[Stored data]
=== Begin Enclosure ===

Lemma health_reaches_witness :
  let s := session_new 7 "standup" "alice" "Alice" false 0 in
  exists w data payload topic mw',
    create_health_packet 1000 demo_loop demo_reporter = Some w /\ write_wrapper (Wire := demo_wire) w = Some data /\
    forwarded (wire := demo_wire) None None None 0 data s = [(topic, payload)] /\
    handle_health_message map_to_list 0 2000 topic payload metrics_server_new = Ok mw' /\
    shows mw' demo_loop "bob" true true.
Proof.
  intros s. set (payload := [Zpos (encode (health_packet 1000 demo_loop demo_reporter))]).
  set (w := wrapper_default <| packet_type := HEALTH |> <| pw_user_id := as_bytes "alice" |> <| pw_data := payload |>).
  destruct (health_reaches_gauges (laws := demo_laws) map_to_list None None None 0 0 2000 1000 demo_loop demo_reporter s w
    (demo_write_wrapper w) payload metrics_server_new) as (_ & topic & mw' & E1 & E2 & H).
  - reflexivity.
  - exact demo_packets_round_trip.
  - reflexivity.
  - reflexivity.
  - reflexivity.
  - discriminate.
  - exists w, (demo_write_wrapper w), payload, topic, mw'. split; [reflexivity|]. split; [reflexivity|]. split; [exact E1|].
    split; [exact E2|]. exact (H "bob" (mkPeerHealth _ "bob" None None true true 0) eq_refl).
Defined.

(** Bob only speaks, and is silent at that: a rate of zero. *)
Lemma any_stream_witness :
  let stream := (AUDIO, tracker_new (F64.of_Z 0) AUDIO) in
  let worker := diagnostic_worker_new (F64.of_Z 0) "alice" in
  let r := deliver 900 (client_reporter 1 "alice" "standup" None)
    (stream_effects (F64.of_Z 0) worker "bob" stream ≫= diagnostics_events 900) in
  exists mw' listen,
    handle_health_message map_to_list 0 2000 "topic" [Zpos (encode (health_packet 1000 demo_loop r))] metrics_server_new = Ok mw' /\
    shows mw' demo_loop "bob" listen true.
Proof.
  intros stream worker r.
  apply (any_stream_is_seen map_to_list (F64.of_Z 0) worker "bob" stream 900 0 2000 1000 "topic" demo_loop
    (client_reporter 1 "alice" "standup" None) [] [Zpos (encode (health_packet 1000 demo_loop r))] metrics_server_new).
  - constructor.
  - reflexivity.
  - exact demo_packets_round_trip.
  - reflexivity.
  - discriminate.
Defined.
(* ===== verification/VideoEncoders.v ===== *)
(** * The camera and screen encoders

    videocall-client/src/encode/camera_encoder.rs and encode/screen_encoder.rs: the tasks that
    [start] spawns, their loops around the encoder of the browser, and the handlers of the
    encoded chunks. The tasks that adapt the settings are in BitrateController.v; here they
    store into the shared cells.

    A task opens its source over several awaits, which are one event with its outcome: the
    cells are read only after the last of them. Then it reads frames: between two reads
    nothing else runs, so that handling a frame and the top of the next turn are one event. A
    failing call of the encoder is only logged. An exception that nothing catches ends a task
    without any of its cleanup; the chunks still in its encoder are handled. *)
From S2P Require Import Prelude Floats Protocol Media AdaptiveQuality Microphone.

(** ** What both encoders do *)

Inductive VideoSource : Type := CameraSource | ScreenSource.

Record EncoderConfig : Type := mkEncoderConfig { cfg_width : Z; cfg_height : Z; cfg_bitrate : Z }.

#[export] Instance eta_EncoderConfig : Eta EncoderConfig := fun r =>
  mkEncoderConfig (cfg_width r) (cfg_height r) (cfg_bitrate r).

(** The cells an encoder shares with its tasks and with the client. *)
Record VideoCells : Type := mkVideoCells {
  vc_state : EncoderState;
  vc_current_bitrate : Z;
  vc_current_fps : Z;
  vc_tier_max_width : Z;
  vc_tier_max_height : Z;
  vc_tier_keyframe_interval : Z;
  vc_force_keyframe : bool;
}.

#[export] Instance eta_VideoCells : Eta VideoCells := fun r =>
  mkVideoCells (vc_state r) (vc_current_bitrate r) (vc_current_fps r) (vc_tier_max_width r) (vc_tier_max_height r)
    (vc_tier_keyframe_interval r) (vc_force_keyframe r).

Definition cells_new (bitrate_kbps : Z) (tiers : list VideoQualityTier) : option VideoCells :=
  default_tier ← tiers !! 0%nat;
  Some (mkVideoCells encoder_state_new bitrate_kbps 0 (vt_max_width default_tier) (vt_max_height default_tier)
          (vt_keyframe_interval_frames default_tier) false).

(** The stores of the control task and of the client. *)
Definition store_settings (bitrate max_width max_height keyframe_interval : Z) (c : VideoCells) : VideoCells :=
  c <| vc_current_bitrate := bitrate |> <| vc_tier_max_width := max_width |> <| vc_tier_max_height := max_height |>
    <| vc_tier_keyframe_interval := keyframe_interval |>.

Definition request_keyframe (c : VideoCells) : VideoCells := c <| vc_force_keyframe := true |>.

(** The variables of a loop. [lo_config] is the configuration made before it. *)
Record EncodeLoop : Type := mkEncodeLoop {
  lo_config : EncoderConfig;
  lo_frame_counter : Z;
  lo_bitrate : Z;
  lo_width : Z;
  lo_height : Z;
  lo_keyframe_interval : Z;
  lo_tier_width : Z;
  lo_tier_height : Z;
}.

#[export] Instance eta_EncodeLoop : Eta EncodeLoop := fun r =>
  mkEncodeLoop (lo_config r) (lo_frame_counter r) (lo_bitrate r) (lo_width r) (lo_height r) (lo_keyframe_interval r)
    (lo_tier_width r) (lo_tier_height r).

(** The camera computes its first bitrate as a float, the screen in 32 bits. *)
Definition loop_new (source : VideoSource) (width height : Z) (c : VideoCells) : EncodeLoop :=
  let local_bitrate := vc_current_bitrate c *u32 1000 in
  let bitrate := match source with CameraSource => vc_current_bitrate c * 1000 | ScreenSource => local_bitrate end in
  mkEncodeLoop (mkEncoderConfig width height bitrate) 0 local_bitrate width height
    (vc_tier_keyframe_interval c) (vc_tier_max_width c) (vc_tier_max_height c).

Definition current_config (l : EncodeLoop) : EncoderConfig := mkEncoderConfig (lo_width l) (lo_height l) (lo_bitrate l).

Definition loop_stops (c : VideoCells) : bool := negb (es_enabled (vc_state c)) || es_switching (vc_state c).

Definition tier_dims_changed (c : VideoCells) (l : EncodeLoop) : bool :=
  negb (vc_tier_max_width c =? lo_tier_width l) || negb (vc_tier_max_height c =? lo_tier_height l).

(** A new tier constrains the dimensions. With the configurations that are applied. *)
Definition follow_tier (c : VideoCells) (l : EncodeLoop) : EncodeLoop * list EncoderConfig :=
  if tier_dims_changed c l then
    let l := l <| lo_tier_width := vc_tier_max_width c |> <| lo_tier_height := vc_tier_max_height c |> in
    let l := l <| lo_width := Z.min (lo_width l) (lo_tier_width l) |> <| lo_height := Z.min (lo_height l) (lo_tier_height l) |> in
    (l, [current_config l])
  else (l, []).

(** The camera changes the configuration of its start, the screen makes a new one. *)
Definition follow_bitrate (source : VideoSource) (tier_changed : bool) (c : VideoCells) (l : EncodeLoop)
    : EncodeLoop * list EncoderConfig :=
  let new_bitrate := vc_current_bitrate c *u32 1000 in
  if new_bitrate =? lo_bitrate l then (l, [])
  else
    let l := l <| lo_bitrate := new_bitrate |> in
    if tier_changed then (l, [])
    else match source with
         | CameraSource => let l := l <| lo_config := (lo_config l) <| cfg_bitrate := new_bitrate |> |> in (l, [lo_config l])
         | ScreenSource => (l, [current_config l])
         end.

(** A turn up to its read, when it is not the last. *)
Definition loop_settings (source : VideoSource) (c : VideoCells) (l : EncodeLoop) : EncodeLoop * list EncoderConfig :=
  let changed := tier_dims_changed c l in
  let '(l, configs1) := follow_tier c l in
  let l := l <| lo_keyframe_interval := vc_tier_keyframe_interval c |> in
  let '(l, configs2) := follow_bitrate source changed c l in
  (l, configs1 ++ configs2).

Definition clamp_dim (dim max : Z) : Z := if 0 <? dim then Z.min dim max else dim.

(** A frame follows the dimensions of its source, within the tier. *)
Definition follow_frame (width height : Z) (l : EncodeLoop) : EncodeLoop * list EncoderConfig :=
  let width := clamp_dim width (lo_tier_width l) in
  let height := clamp_dim height (lo_tier_height l) in
  if (0 <? width) && (0 <? height) && (negb (width =? lo_width l) || negb (height =? lo_height l)) then
    let l := l <| lo_width := width |> <| lo_height := height |> in (l, [current_config l])
  else (l, []).

Definition is_periodic_keyframe (l : EncodeLoop) : bool :=
  (0 <? lo_keyframe_interval l) && (lo_frame_counter l mod lo_keyframe_interval l =? 0).

(** With whether the frame is encoded as a keyframe. *)
Definition encode_frame (width height : Z) (c : VideoCells) (l : EncodeLoop)
    : VideoCells * EncodeLoop * list EncoderConfig * bool :=
  let '(l, configs) := follow_frame width height l in
  let pli_requested := vc_force_keyframe c in
  (c <| vc_force_keyframe := false |>, l <| lo_frame_counter := lo_frame_counter l +u32 1 |>, configs,
   is_periodic_keyframe l || pli_requested).

(** The state of the closure that handles encoded chunks. *)
Record ChunkHandler : Type := mkChunkHandler {
  ch_buffer : bytes;
  ch_sequence_number : Z;
  ch_last_chunk_time : float;
  ch_chunks_in_last_second : Z;
}.

#[export] Instance eta_ChunkHandler : Eta ChunkHandler := fun r =>
  mkChunkHandler (ch_buffer r) (ch_sequence_number r) (ch_last_chunk_time r) (ch_chunks_in_last_second r).

Definition chunk_handler_new (now : float) : ChunkHandler := mkChunkHandler [] 0 now 0.

(** The frame rate of the chunks, stored once a second. *)
Definition count_chunk (now : float) (h : ChunkHandler) (c : VideoCells) : ChunkHandler * VideoCells :=
  let h := h <| ch_chunks_in_last_second := ch_chunks_in_last_second h +u32 1 |> in
  if fle (F64.of_Z 1000) (F64.sub now (ch_last_chunk_time h)) then
    (h <| ch_chunks_in_last_second := 0 |> <| ch_last_chunk_time := now |>,
     c <| vc_current_fps := ch_chunks_in_last_second h |>)
  else (h, c).

Inductive video_effect : Type :=
| VeConfigure (task : Z) (config : EncoderConfig)
| VeEncode (task : Z) (key_frame : bool)
| VeTrackStopped (task : Z)
| VeEncoderClosed (task : Z)
| VeSend (packet : PacketWrapper)
| VeError (task : Z)
| VeThrown (task : Z).

(** A task is opening its source, reads frames, or was ended by an exception. *)
Inductive task_phase : Type := Opening | Encoding (l : EncodeLoop) | Thrown.

Definition phase_loop (p : task_phase) : option EncodeLoop := match p with Encoding l => Some l | _ => None end.

Section Chunks.
Context {wire : Wire} {media : MediaWire} {cipher : Cipher}.
Context (codec : Z) (user_id : string) (aes : Aes128State).

(** [copied] is whether the browser copied the chunk into the buffer. [None] is a panic. *)
Definition output_handler (source : VideoSource) (now : float) (copied : bool) (chunk : EncodedVideoChunk)
    (h : ChunkHandler) (c : VideoCells) : option (ChunkHandler * VideoCells * PacketWrapper) :=
  let '(h, c) := count_chunk now h c in
  let byte_length := length (ck_bytes chunk) in
  let buffer := ch_buffer h ++ replicate (byte_length - length (ch_buffer h)) 0 in
  packet ← match source with
           | CameraSource => transform_video_chunk codec copied chunk (ch_sequence_number h) buffer user_id aes
           | ScreenSource => transform_screen_chunk codec copied chunk (ch_sequence_number h) buffer user_id aes
           end;
  let buffer := if copied then ck_bytes chunk ++ drop byte_length buffer else buffer in
  Some (h <| ch_buffer := buffer |> <| ch_sequence_number := ch_sequence_number h +u64 1 |>, c, packet).
End Chunks.

(** ** camera_encoder.rs *)

Record CameraTask : Type := mkCameraTask {
  ct_device : string;
  ct_phase : task_phase;
  ct_handler : ChunkHandler;
}.

#[export] Instance eta_CameraTask : Eta CameraTask := fun r => mkCameraTask (ct_device r) (ct_phase r) (ct_handler r).

Record CameraEncoder : Type := mkCamera {
  ca_cells : VideoCells;
  ca_tasks : gmap Z CameraTask;
  ca_next_task : Z;
}.

#[export] Instance eta_Camera : Eta CameraEncoder := fun r => mkCamera (ca_cells r) (ca_tasks r) (ca_next_task r).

=== End Enclosure ===

-- Your goal --
Retype the portion of the data above that starts on the line with "encode/screen_encoder.rs: the tasks that" and finishes on the line with "vc_tier_keyframe_interval : Z;", including both of those lines.

-- Expected output --
    videocall-client/src/encode/camera_encoder.rs and encode/screen_encoder.rs: the tasks that
    [start] spawns, their loops around the encoder of the browser, and the handlers of the
    encoded chunks. The tasks that adapt the settings are in BitrateController.v; here they
    store into the shared cells.

    A task opens its source over several awaits, which are one event with its outcome: the
    cells are read only after the last of them. Then it reads frames: between two reads
    nothing else runs, so that handling a frame and the top of the next turn are one event. A
    failing call of the encoder is only logged. An exception that nothing catches ends a task
    without any of its cleanup; the chunks still in its encoder are handled. *)
From S2P Require Import Prelude Floats Protocol Media AdaptiveQuality Microphone.

(** ** What both encoders do *)

Inductive VideoSource : Type := CameraSource | ScreenSource.

Record EncoderConfig : Type := mkEncoderConfig { cfg_width : Z; cfg_height : Z; cfg_bitrate : Z }.

#[export] Instance eta_EncoderConfig : Eta EncoderConfig := fun r =>
  mkEncoderConfig (cfg_width r) (cfg_height r) (cfg_bitrate r).

(** The cells an encoder shares with its tasks and with the client. *)
Record VideoCells : Type := mkVideoCells {
  vc_state : EncoderState;
  vc_current_bitrate : Z;
  vc_current_fps : Z;
  vc_tier_max_width : Z;
  vc_tier_max_height : Z;
  vc_tier_keyframe_interval : Z;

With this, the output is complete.